La folla di 53.193 persone ha trascorso gran parte della partita di 4 ore e 15 minuti in piedi sperando di portare i Dodgers alla vittoria. Poi, nella parte inferiore del nono, Cody Bellinger, un ex vincitore del premio Most Valuable Player della National League che ha lottato male per tutta la stagione, ha lavorato a piedi da un conteggio di 2-2 contro il mancino TJ McFarland per preparare il terreno per Taylor, che era entrato in partita nel settimo inning.

Anche Taylor era in difficoltà, battendo solo 7 su 65 nelle ultime 25 partite.

“Ovviamente è un po’ diverso non iniziare”, ha detto Taylor. “Stavo cercando di rimanere pronto dalla panchina, e sapevo che c’era una possibilità che sarei entrato sapendo come operiamo”.

In panchina, con Bellinger al piatto e Taylor nel cerchio sul ponte mentre incombeva la minaccia di inning extra, Scherzer era in piedi accanto al rilievo Joe Kelly.

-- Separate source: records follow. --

(** * Holoscan test suite: reactor, process runner and UI controls

    A shallow embedding of [holoscan_test_suite/reactor.py] and
    [holoscan_test_suite/controls.py], with the pieces of the Python
    runtime and of the operating system these two modules lean on
    ([list.sort], tuple comparison, [select.epoll], pipes, child
    processes).

    Conventions.
    - Monotonic timestamps and periods are exact numbers ([Z], clock
      ticks); the rounding of floating-point addition is not modelled.
    - Text is a byte string ([string]); for ASCII text the utf-8
      [encode]/[decode] pair of the source is the identity and is left out.
    - A Python callable is known by its identity only: callables are
      compared with [=], and ordering two of them raises [TypeError].
    - The world outside the program enters as data: the readings of the
      clock, the lists [epoll.poll] returns, what spawning a command
      leads to, whether a child heeds SIGTERM within the timeout. *)

From stdpp Require Import gmap strings list fin_maps sorting pretty.
From Stdlib Require Import ZArith Ascii.

Set Default Proof Using "Type*".

(** ** Python exceptions and results *)

Record exn := Exn {
  exn_class : string;          (* name of the exception class *)
  exn_text : string;           (* str(e) *)
  exn_is_Exception : bool      (* isinstance(e, Exception) *)
}.

#[global] Instance exn_eq_dec : EqDecision exn.
Proof. solve_decision. Defined.

Definition TypeError (msg : string) : exn := Exn "TypeError" msg true.
Definition KeyError (msg : string) : exn := Exn "KeyError" msg true.
Definition AttributeError (msg : string) : exn := Exn "AttributeError" msg true.
Definition FileExistsError : exn :=
  Exn "FileExistsError" "[Errno 17] File exists" true.
Definition FileNotFoundError : exn :=
  Exn "FileNotFoundError" "[Errno 2] No such file or directory" true.
Definition BadFileDescriptor : exn :=
  Exn "OSError" "[Errno 9] Bad file descriptor" true.
Definition TimeoutExpired : exn :=
  Exn "TimeoutExpired" "timed out after 20 seconds" true.

(* the lines of traceback.format_exception(e), joined; the stack frames
   between the first and the last line are left out *)
Definition format_exception (e : exn) : string :=
  "Traceback (most recent call last):" +:+ "
" +:+ exn_class e +:+ ": " +:+ exn_text e +:+ "
".

(** What a call can do: return, raise, never come back from a system
    call ([Blocked]), or use up what the model was given to run on, a
    depth of calls or a list of clock readings ([NoFuel]). *)
Inductive res (A : Type) : Type :=
  | Ret (a : A)
  | Raise (e : exn)
  | Blocked
  | NoFuel.
Arguments Ret {A} a.
Arguments Raise {A} e.
Arguments Blocked {A}.
Arguments NoFuel {A}.

(** ** [list.sort]

    CPython's [list.sort] on fewer than 64 elements ([listobject.c], as
    in versions 3.10 to 3.12):
    [count_run] finds the natural run at the start of the list, a strictly
    descending run is reversed, and [binarysort] inserts the remaining
    elements one by one at the place a binary search finds.  Only [<] is
    used.  When a comparison raises, the sort stops at once and the list
    keeps the arrangement reached so far.  (From 64 elements on CPython
    merges several such runs: the comparisons made differ, the result of a
    sort that succeeds does not.) *)

Inductive sort_result (A : Type) : Type :=
  | SortOk (l : list A)
  | SortFail (e : exn) (l : list A).
Arguments SortOk {A} l.
Arguments SortFail {A} e l.

Definition sort_list {A} (s : sort_result A) : list A :=
  match s with SortOk l => l | SortFail _ l => l end.

Section list_sort.
Context {A : Type} (lt : A → A → exn + bool).

(* the ascending branch of count_run: elements after [prev] that do not
   go below their predecessor *)
Fixpoint count_asc (prev : A) (rest : list A) : exn + nat :=
  match rest with
  | [] => inr 0
  | x :: rest' =>
    match lt x prev with
    | inl e => inl e
    | inr true => inr 0
    | inr false =>
      match count_asc x rest' with
      | inl e => inl e
      | inr k => inr (S k)
      end
    end
  end.

(* the descending branch: elements each strictly below its predecessor *)
Fixpoint count_desc (prev : A) (rest : list A) : exn + nat :=
  match rest with
  | [] => inr 0
  | x :: rest' =>
    match lt x prev with
    | inl e => inl e
    | inr false => inr 0
    | inr true =>
      match count_desc x rest' with
      | inl e => inl e
      | inr k => inr (S k)
      end
    end
  end.

(* the binary search of binarysort: [pivot] belongs at the index
   returned; [fuel] bounds the iterations, [r - l] is enough *)
Fixpoint bsearch (fuel : nat) (pivot : A) (a : list A) (l r : nat)
    : exn + nat :=
  match fuel with
  | 0 => inr l
  | S fuel' =>
    if decide (l < r) then
      let p := l + (r - l) / 2 in
      match a !! p with
      | None => inr l
      | Some x =>
        match lt pivot x with
        | inl e => inl e
        | inr true => bsearch fuel' pivot a l p
        | inr false => bsearch fuel' pivot a (S p) r
        end
      end
    else inr l
  end.

(* [done] is the sorted front of the list, [rest] what is still to be
   inserted *)
Fixpoint binarysort (done rest : list A) : sort_result A :=
  match rest with
  | [] => SortOk done
  | pivot :: rest' =>
    match bsearch (length done) pivot done 0 (length done) with
    | inl e => SortFail e (done ++ pivot :: rest')
    | inr l => binarysort (take l done ++ pivot :: drop l done) rest'
    end
  end.

Definition list_sort (l : list A) : sort_result A :=
  match l with
  | a0 :: a1 :: rest =>
    match lt a1 a0 with
    | inl e => SortFail e l
    | inr true =>
      match count_desc a1 rest with
      | inl e => SortFail e l
      | inr k =>
        binarysort (reverse (a0 :: a1 :: take k rest)) (drop k rest)
      end
    | inr false =>
      match count_asc a1 rest with
      | inl e => SortFail e l
      | inr k => binarysort (a0 :: a1 :: take k rest) (drop k rest)
      end
    end
  | _ => SortOk l
  end.
End list_sort.

(** ** State and exceptions threaded through calls

    A computation over a state [S]: it returns or raises, and either way
    hands back the state it leaves behind (what a raising call has
    already written stays written). *)

Definition py (S A : Type) : Type := S → res A * S.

“Ho guardato e Joe e io abbiamo detto, ‘Penso che Belly arriverà qui e CT farà un fuoricampo”, ha detto Scherzer, osservando che “in realtà avevo una visione per lui proprio lì. Ho giocato con lui, l’ho affrontato e ho pensato che fosse l’uomo giusto al posto giusto”.

Con un conteggio di 2-1, Taylor ha scaricato su uno slider da 88 miglia orarie dal mitigatore dei Cardinals Alex Reyes. Sembrava un colpo di fucile nella notte, e non appena la palla lasciò la mazza non c’era dubbio che fosse la vittoria.

I Dodgers sono esplosi fuori dalla loro panchina e il Dodger Stadium è stato scosso dal rumore. Una grande folla blu ha incontrato Taylor a casa base per festeggiare e, dopo diversi minuti e un po’ di tempo passato a pompare le braccia per aumentare ancora di più il livello di rumore della folla, Roberts ha trovato Taylor e ha alzato una delle sue braccia sopra la sua testa come un campione dei pesi massimi.

Era giusto, non solo per Taylor, ma per questa squadra e la serie che sta per giocare. In 146 anni di baseball della National League, solo quattro squadre hanno avuto una percentuale di vittorie migliore rispetto ai Giants 107-55 di quest’anno. I Pittsburgh Pirates del 1902 (103-36), i Chicago Cubs del 1906 (116-36), i Cubs del 1907 (107-45) e i Pirates del 1909 (110-42). Un record così stellare è quello che è servito per spodestare i Dodgers da una serie di otto titoli consecutivi della NL West. E anche a quello, i Dodgers li hanno quasi inseguiti.

Roberts ha detto prima della partita che la perdita della divisione gli aveva fatto perdere una scommessa con l’ex manager di San Francisco Bruce Bochy, un caro amico.

“Lui aveva i Giants, io avevo i Dodgers”, ha detto Roberts. “Ho perso una cena e una bella bottiglia di Bordeaux.”

Ma con i Cardinals eliminati e i Dodgers che ottengono un’altra deliziosa crepa ai Giants, a Roberts è stato chiesto mercoledì sera tardi se ora avrebbe chiesto a Bochy di raddoppiare o niente.

“Sì, lo sono”, disse Roberts, sorridendo. “Stasera gli manderò un messaggio. lo sono, si. Faremo il doppio o niente per la serie.”